Model Introspection Feedback
- How reliable are 4.7-class introspective reports? Anthropic's interpretability research suggests partial fidelity but not full. Empirically, Cat reports it's good enough to drive harness fixes — but unclear at what model scale this technique becomes load-bearing. **Partially answered:** [[self-report-as-safety-signal]] — reliability is *context-dependent*. In a benign debugging setting the report is good enough to drive harness fixes; in an *adversarial safety* setting, open-weight models (3B–70B) fail to recognize their own compromised outputs 27.3% of the time, and the recognition that exists is the refusal circuit firing late rather than genuine own-output introspection. So the channel Cat relies on is a weak safety signal even where it is a useful debugging one.
- Does adversarial introspection ("why did you fail?") yield different signal than neutral ("walk me through your reasoning")? Worth probing. **Partially answered:** [[self-report-as-safety-signal]] finds self-attribution is *heavily framing-dependent* — an "intention" probe and a "tampering" probe elicit qualitatively different answers on the same models (some families deny tampering ~100% of the time regardless), so the phrasing of the introspective question materially changes the signal.
- Could a meta-agent run introspection automatically against logged failures? Sounds tractable but no public implementation.

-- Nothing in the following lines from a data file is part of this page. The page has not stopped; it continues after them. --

(** * kargo developer-environment tool: a model of the helpers in package
      [internal] and the properties of its port-forward manager, existence
      checks and readiness waits.

    The Go code is a thin layer over the operating system (files, processes,
    signals) and over external commands ([kind], [kubectl], [helm]).  The
    functions are embedded as state-passing programs: the port-forward
    manager runs over a [World] holding a file table and a process table,
    the shell helpers over a trace of the commands run so far, answered by
    an arbitrary environment.  Go's library calls ([strings.TrimSpace],
    [strconv.Atoi], [os.ReadFile], [syscall.Kill], ...) are modelled next to
    the code that uses them. *)

From Stdlib Require Import ZArith String Ascii List Bool Lia.
From Stdlib Require Import DecimalString DecimalZ DecimalFacts.
From stdpp Require Import base option gmap strings fin_maps.

Local Open Scope string_scope.
Local Open Scope Z_scope.

(** ** Go error values *)

Inductive Errno := ENOENT | EACCES | EISDIR | ENOTDIR | ENOTEMPTY | ESRCH | EPERM.

Inductive NumErr := ErrSyntax | ErrRange.

(** The error values the code meets.  [wrapError format err] is
    [fmt.Errorf(format + "%w", err)]: its message is [format] followed by
    the message of [err], and it unwraps to [err]. *)
Inductive error :=
| errorString (msg : string)
| wrapError (format : string) (err : error)
| PathError (op path : string) (errno : Errno)
| NumError (func num : string) (e : NumErr)
| SyscallError (errno : Errno)
| ErrProcessDone
| ExecError (name : string).

(** ** Go strings *)

Module GoStrings.

(** Bytes as numbers, to write down UTF-8 sequences. *)
Definition bytes (l : list nat) : string :=
  string_of_list_ascii (map ascii_of_nat l).

(** The UTF-8 encodings of the code points with the Unicode White_Space
    property, which is what [unicode.IsSpace] tests: U+0009..U+000D, U+0020,
    U+0085, U+00A0, U+1680, U+2000..U+200A, U+2028, U+2029, U+202F, U+205F
    and U+3000. *)
Definition space_runes : list string :=
  map bytes
    [ [9%nat]; [10%nat]; [11%nat]; [12%nat]; [13%nat]; [32%nat];
      [194; 133]%nat; [194; 160]%nat;
      [225; 154; 128]%nat;
      [226; 128; 128]%nat; [226; 128; 129]%nat; [226; 128; 130]%nat;
      [226; 128; 131]%nat; [226; 128; 132]%nat; [226; 128; 133]%nat;
      [226; 128; 134]%nat; [226; 128; 135]%nat; [226; 128; 136]%nat;
      [226; 128; 137]%nat; [226; 128; 138]%nat;
      [226; 128; 168]%nat; [226; 128; 169]%nat; [226; 128; 175]%nat;
      [226; 129; 159]%nat;
      [227; 128; 128]%nat ].

Fixpoint dropBytes (n : nat) (s : string) : string :=
  match n, s with
  | O, _ => s
  | S n', String _ r => dropBytes n' r
  | S _, EmptyString => EmptyString
  end.

Fixpoint revBytes_append (s acc : string) : string :=
  match s with
  | EmptyString => acc
  | String c r => revBytes_append r (String c acc)
  end.

Definition revBytes (s : string) : string := revBytes_append s EmptyString.

(** One leading white-space rune removed, when there is one. *)
Fixpoint strip_one (runes : list string) (s : string) : option string :=
  match runes with
  | [] => None
  | r :: rs =>
      if String.prefix r s then Some (dropBytes (String.length r) s)
      else strip_one rs s
  end.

Polish No Longer Signals Readiness
- If the medium no longer signals stage, what *does* — is explicit human labeling ("this is exploration") the only mechanism, or can tooling re-attach the signal (e.g. a visible "exploration / preview / prod" marker on every build)?
- Does over-anchoring get worse as builds get more polished, or does everyone eventually recalibrate and learn to discount fidelity entirely?
Prototype Over PRD
- Where does prototype-over-PRD break down? Carey's domain is a visual design tool where a prototype *is* the product surface; for backend/infra/data work the prototype may not capture the spec (cf. [[ai-native-product-cadence]]'s "full PRD for heavy-infra features").
- If there is no PRD, where does the *rationale* ("why we chose variation B") live for future readers? Same rationale-capture gap flagged in [[building-is-cheap-arguing-is-expensive]].
- The prototype-as-spec must not become the prototype-as-validation trap [[problem-solution-fit-discipline]] warns about: a fast prototype proves the build was solvable, not that the problem is real.
Role Averaging, Not Role Elimination
- Where is the equilibrium between fluidity and specialty — how much role-averaging before a company loses the accumulated best practices Ambrosino warns about?
- Zone defense assumes enough high-taste people to cover the whole company; does it degrade in orgs without OpenAI's talent density, collapsing back to top-down planning?
- Does "your role is the average of what you spend time on" survive performance review and career ladders, or does it fragment them the way [[engineer-pm-convergence|Cat Wu flags]] ("we're sacrificing product consistency")?